In other words, you like to describe something in a negative vein, and in the hopes that people will notice that you haven't brought much proof to the situation.
Yeah, but you can't arbitrate when I... how I speak.
No, but I can certainly choose not to participate in a conversation...
Where you use adjectives instead of making a case.
Because it's not good debating, it's just not intelligent.
Right, but I can give a conclusory statement and then I can give a set of proof or analysis that follows.
I mean, you shouldn't dismiss my conclusory statement every time I make one just because it contains an adjective because I'm about to tell you a whole bunch of stuff that explains the statement.
Okay, well, I'm afraid you haven't been hearing anything that I say, and it's past one o'clock in the morning here for me, so I'm afraid I'm going to have to end this, but I do thank you for calling in, and it certainly is very enjoyable to chat with the people who have different perspectives and approaches.
I really do appreciate that.
It was an interesting and enjoyable conversation.
I hope people got some value out of it, and have yourselves a wonderful, wonderful week, everyone.

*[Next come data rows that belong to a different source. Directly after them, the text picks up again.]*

Lemma handle_fs_clear q f s outs s' :
  cm_clear q s -> ~ may_touch q f -> handle_fs e f s = Done (outs, s') ->
  same_at q (cm_disk s) (cm_disk s') /\ cm_clear q s'.
Proof.
  intros Hc Ht. pose proof Hc as [Hw Hj].
  destruct f; cbn [handle_fs may_touch] in *;
    try (intros [= <- <-]; by split).
  - (* RemoveFile *) unfold remove_file, fs_remove_file, on_disk.
    destruct (unlink_refused _ _); [by intros [= <- <-]|].
    destruct (T.paths (cm_disk s) !! path); intros [= <- <-]; [|done].
    pose proof (same_at_unlink q (cm_disk s) path Hw Ht). split; [done|]. by apply (cm_clear_disk q s).
  - (* NewWrite *) destruct (validate_transfer_file_names files) as [[]|] eqn:Ev; intros [= <- <-]; [|done].
    split; [done|]. split; [done|]. apply Forall_app. split; [done|]. constructor; [|constructor].
    apply new_write_clear. apply not_Exists_Forall; [intros; apply _|]. intros Hex. by apply Ht.
  - (* CancelWrite *) destruct (T.remove_job id (write_jobs s)) as [[j|] jobs] eqn:Er; intros [= <- <-]; [|done].
    destruct (remove_job_Forall _ _ _ _ _ Er Hj) as [Hjs Hj1].
    pose proof (remove_download_same q (cm_disk s) j Hw Hj1). split; [done|]. by apply (cm_clear_disk q s).
  - (* WriteBlock *) intros H. injection H as H. by apply (write_block_clear q) in H.
  - (* WriteDone *) destruct (T.remove_job id (write_jobs s)) as [[j|] jobs] eqn:Er; intros [= <- <-]; [|done].
    destruct (remove_job_Forall _ _ _ _ _ Er Hj) as [Hjs Hj1].
    pose proof (modify_time_same q (cm_disk s) j Hw Hj1). split; [done|]. by apply (cm_clear_disk q s).
  - (* WriteError *) destruct (T.remove_job id (write_jobs s)) as [[j|] jobs] eqn:Er; intros [= <- <-]; [|done].
    destruct (remove_job_Forall _ _ _ _ _ Er Hj) as [Hjs _]. split; [done|]. by split.
  - (* CheckDigest *) intros H. injection H as H. apply (check_digest_clear q) in H as [-> H]; done.
  - (* SendConfirm *) destruct (confirm_in r (write_jobs s) (cm_disk s)) as [jobs|] eqn:Ec; [|done].
    intros [= <- <-]. split; [done|]. split; [done|]. by eapply confirm_in_clear.
  - (* Rename *) unfold rename_file. destruct (String.eqb_spec new_name ""); [by intros [= <- <-]|].
    destruct (validate_file_name_no_traversal new_name); [|by intros [= <- <-]].
    unfold fs_rename_file, on_disk. destruct (path_exists _ _ _); [|by intros [= <- <-]].
    destruct (dir_of path) as [dir|]; [|by intros [= <- <-]].
    destruct (os_rename _ _ _ _) as [d'|] eqn:Er; intros [= <- <-]; [|done].
    assert (same_at q (cm_disk s) d').
    { eapply same_at_os_rename; [done| | | | | |exact Er].
      - by apply path_join_nonempty.
      - intros ->. apply Ht. split; [done|]. split; [done|]. by left.
      - intros ->. apply Ht. split; [done|]. split; [done|]. right. by left.
      - apply eq_None_not_Some. intros Hb. apply Ht. do 2 (split; [done|]). right. right. by left.
      - apply eq_None_not_Some. intros Hb. apply Ht. do 2 (split; [done|]). right. right. by right. }
    split; [done|]. by apply (cm_clear_disk q s).
  - (* ReadFile *) unfold start_read_job. destruct (T.new_read _ _ _ _ _ _ _ _ _); [|by intros [= <- <-]].
    destruct (check_file_count_limit _ _); by intros [= <- <-].
  - (* CancelRead *) destruct (T.remove_job id (cm_read_jobs s)) as [[j|] jobs]; by intros [= <- <-].
  - (* SendConfirmForRead *) destruct (T.get_job id (cm_read_jobs s)); [|by intros [= <- <-]].
    destruct (confirm_in _ _ _); [|done]. by intros [= <- <-].
Qed.

Lemma handle_all_clear q fs s outs s' :
  cm_clear q s -> Forall (fun f => ~ may_touch q f) fs -> handle_all e fs s = Done (outs, s') ->
  same_at q (cm_disk s) (cm_disk s').
Proof.
  intros Hc Hf. revert s outs Hc. induction Hf as [|f fs Hf _ IH]; intros s outs Hc; cbn [handle_all].
  - intros [= <- <-]. by destruct Hc.
  - destruct (handle_fs e f s) as [[o1 s1]|] eqn:E1; [|done]. cbn [outcome_bind].
    destruct (handle_all e fs s1) as [[o2 s2]|] eqn:E2; [|done]. cbn [outcome_bind]. intros [= <- <-].
    destruct (handle_fs_clear q f s o1 s1 Hc Hf E1) as [H1 Hc1].
    eapply same_at_trans; [exact H1|]. by eapply IH.
Qed.

End Clear.

Lemma slots_beneath base nm q :
  nm <> "" -> is_ok (validate_file_name_no_traversal nm) = true -> q ∈ slots base nm -> beneath base q.
Proof.
  intros Hn Hv. unfold slots. intros Hq.
  apply elem_of_cons in Hq as [->|Hq]; [rewrite <- (append_empty (T.join base nm)); apply join_beneath; auto|].
  apply elem_of_cons in Hq as [->|Hq]; [apply join_beneath; auto; right; cbn; lia|].
  apply list_elem_of_singleton in Hq as ->. apply join_beneath; auto; right; cbn; lia.
Qed.

Lemma validate_names_elem files nm :
  is_ok (validate_names files) = true -> nm ∈ files.*1 ->
  nm <> "" /\ is_ok (validate_file_name_no_traversal nm) = true.
Proof.
  induction files as [|[n t] files IH]; cbn [validate_names fmap list_fmap]; [intros _ H; by apply not_elem_of_nil in H|].
  destruct (String.eqb_spec n ""); [done|].
  destruct (validate_file_name_no_traversal n) as [[]|] eqn:Ev; [|done]. cbn [result_bind].
  intros Hok Hin. apply elem_of_cons in Hin as [Hn|Hin]; [|by apply IH].
  cbn in Hn. subst nm. split; [done|]. by rewrite Ev.
Qed.

Lemma path_join_beneath dir nm :
  nm <> "" -> is_ok (validate_file_name_no_traversal nm) = true -> beneath dir (T.path_join dir nm).
Proof.
  intros Hn Hv. rewrite <- (append_empty (T.path_join dir nm)).
  replace (T.path_join dir nm) with (T.join dir nm); [by apply join_beneath; auto|].
  unfold T.join. by destruct (String.eqb_spec nm "").
Qed.

(** When an order allows the file at [q] to change. *)
Definition authorised (q : string) (f : FS) : Prop :=
  match f with
  | FsNewWrite base _ _ files _ _ _ =>
    is_ok (validate_transfer_file_names files) = true
    /\ Exists (fun nm => q ∈ slots base nm) files.*1
    /\ (is_single_file_with_empty_name files = false -> beneath base q)
  | FsRemoveFile path _ _ => q = path
  | FsRename _ path new_name =>
    new_name <> "" /\ is_ok (validate_file_name_no_traversal new_name) = true
    /\ exists dir, dir_of path = Some dir
       /\ (q = path \/ is_Some (below path q)
           \/ beneath dir q /\ (q = T.path_join dir new_name \/ is_Some (below (T.path_join dir new_name) q)))
  | _ => False
  end.

Lemma may_touch_authorised q f : may_touch q f -> authorised q f.
Proof.
  destruct f; cbn; try done.
  - intros [Hv Hex]. split; [done|]. split; [done|]. intros Es.
    apply Exists_exists in Hex as (nm & Hnm & Hq). unfold validate_transfer_file_names in Hv. rewrite Es in Hv.
    destruct (validate_names_elem files nm Hv Hnm) as [Hn Hok]. by eapply slots_beneath.
  - intros (Hn & Hv & H). destruct (dir_of path) as [dir|]; [|done]. do 2 (split; [done|]). exists dir.
    split; [done|]. pose proof (path_join_beneath dir new_name Hn Hv) as Hb.
    destruct H as [->|[->|[H|H]]]; [by left|right; right; auto|right; by left|right; right].
    split; [|by right]. eapply beneath_trans; [exact Hb|by apply below_is_beneath].
Qed.

(** C12. The connection manager writes only where it was told to.  Whatever orders
    a connection sends, in any sequence, a file whose contents are different
    afterwards is one of these: a file listed by an accepted upload (or its
    [.download] or [.digest]), and then it lies below the target directory,
    reached without any [".."], unless the upload is of a single file, whose
    target was named in full; a file named in a removal; a file that was
    renamed, or was in a renamed directory; or a file at the new name (or in the
    directory of that name), which was validated and lies below the directory of
    what was renamed.  In particular a file name with a [".."] component, an
    absolute name or one with backslashes in place of slashes never escapes. *)
Theorem cm_writes_confined e orders s outs s' q :
  write_jobs s = [] -> fs_wf (cm_disk s) -> handle_all e orders s = Done (outs, s') ->
  T.fs_get (cm_disk s') q <> T.fs_get (cm_disk s) q ->
  Exists (authorised q) orders.
Proof.
  intros Hj Hw Hrun Hne. destruct (decide (Exists (may_touch q) orders)) as [Hex|Hno].
  - eapply Exists_impl; [exact Hex|]. apply may_touch_authorised.
  - exfalso. apply Hne. apply not_Exists_Forall in Hno; [|intros; apply _].
    destruct (handle_all_clear e q orders s outs s') as (_ & H & _); [|done|done|done].
    split; [done|]. rewrite Hj. constructor.
Qed.

(** A peer uploads ["sub/a"] into ["/home/u"] and tries to write outside. *)
Definition demo_env : CmEnv :=
  mkCmEnv (fun _ _ => Ok 0%nat) (fun _ => true) (fun x => x) (fun x => x) 5 (fun _ => [123; 125])
    (fun _ => None) (fun _ _ => Ok []) 10 "/home/u" (fun _ _ => None) (fun _ _ => false)
    (fun _ _ => Ok tt) (fun _ => Ok tt) (mkOs (fun _ => false) (fun _ => None) (fun _ _ => None)).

FDRURL.com forward slash donate.
If you would like to help me determine the objective value of Free Domain Radio, that would be fantastic.
I would love it.
Nothing more.
Have yourselves a wonderful week, everyone.
Of course, I will speak to you, if you are so inclined, on Sunday morning at 10 o'clock in the morning, Eastern Standard Time.
And just for the notes of those who are following these sorts of excitements, the documentary is coming along.
We had a nice conference call together with the head animator, who is...
Raring to go.
Back on track and raring to go.
He was a bit travelly and unavailable during the summer, but we're back on track.
Music's coming along.
Funny sound effects are virtually complete.
And Mike and I will be knuckling down this weekend to come up with hopefully fitting video images for the few bits of black spots that remain.
So, cross my fingers.
Oh, I hope to best that it will be done within a month.
I really believe it can be.
But I will, of course, keep you posted should you be so inclined as to follow.
But since I get a lot of questions about that, that's where things are.
So have yourselves a completely wonderful week, everyone.
Thanks again for all of the callers.
Last guy in particular was really enjoyable.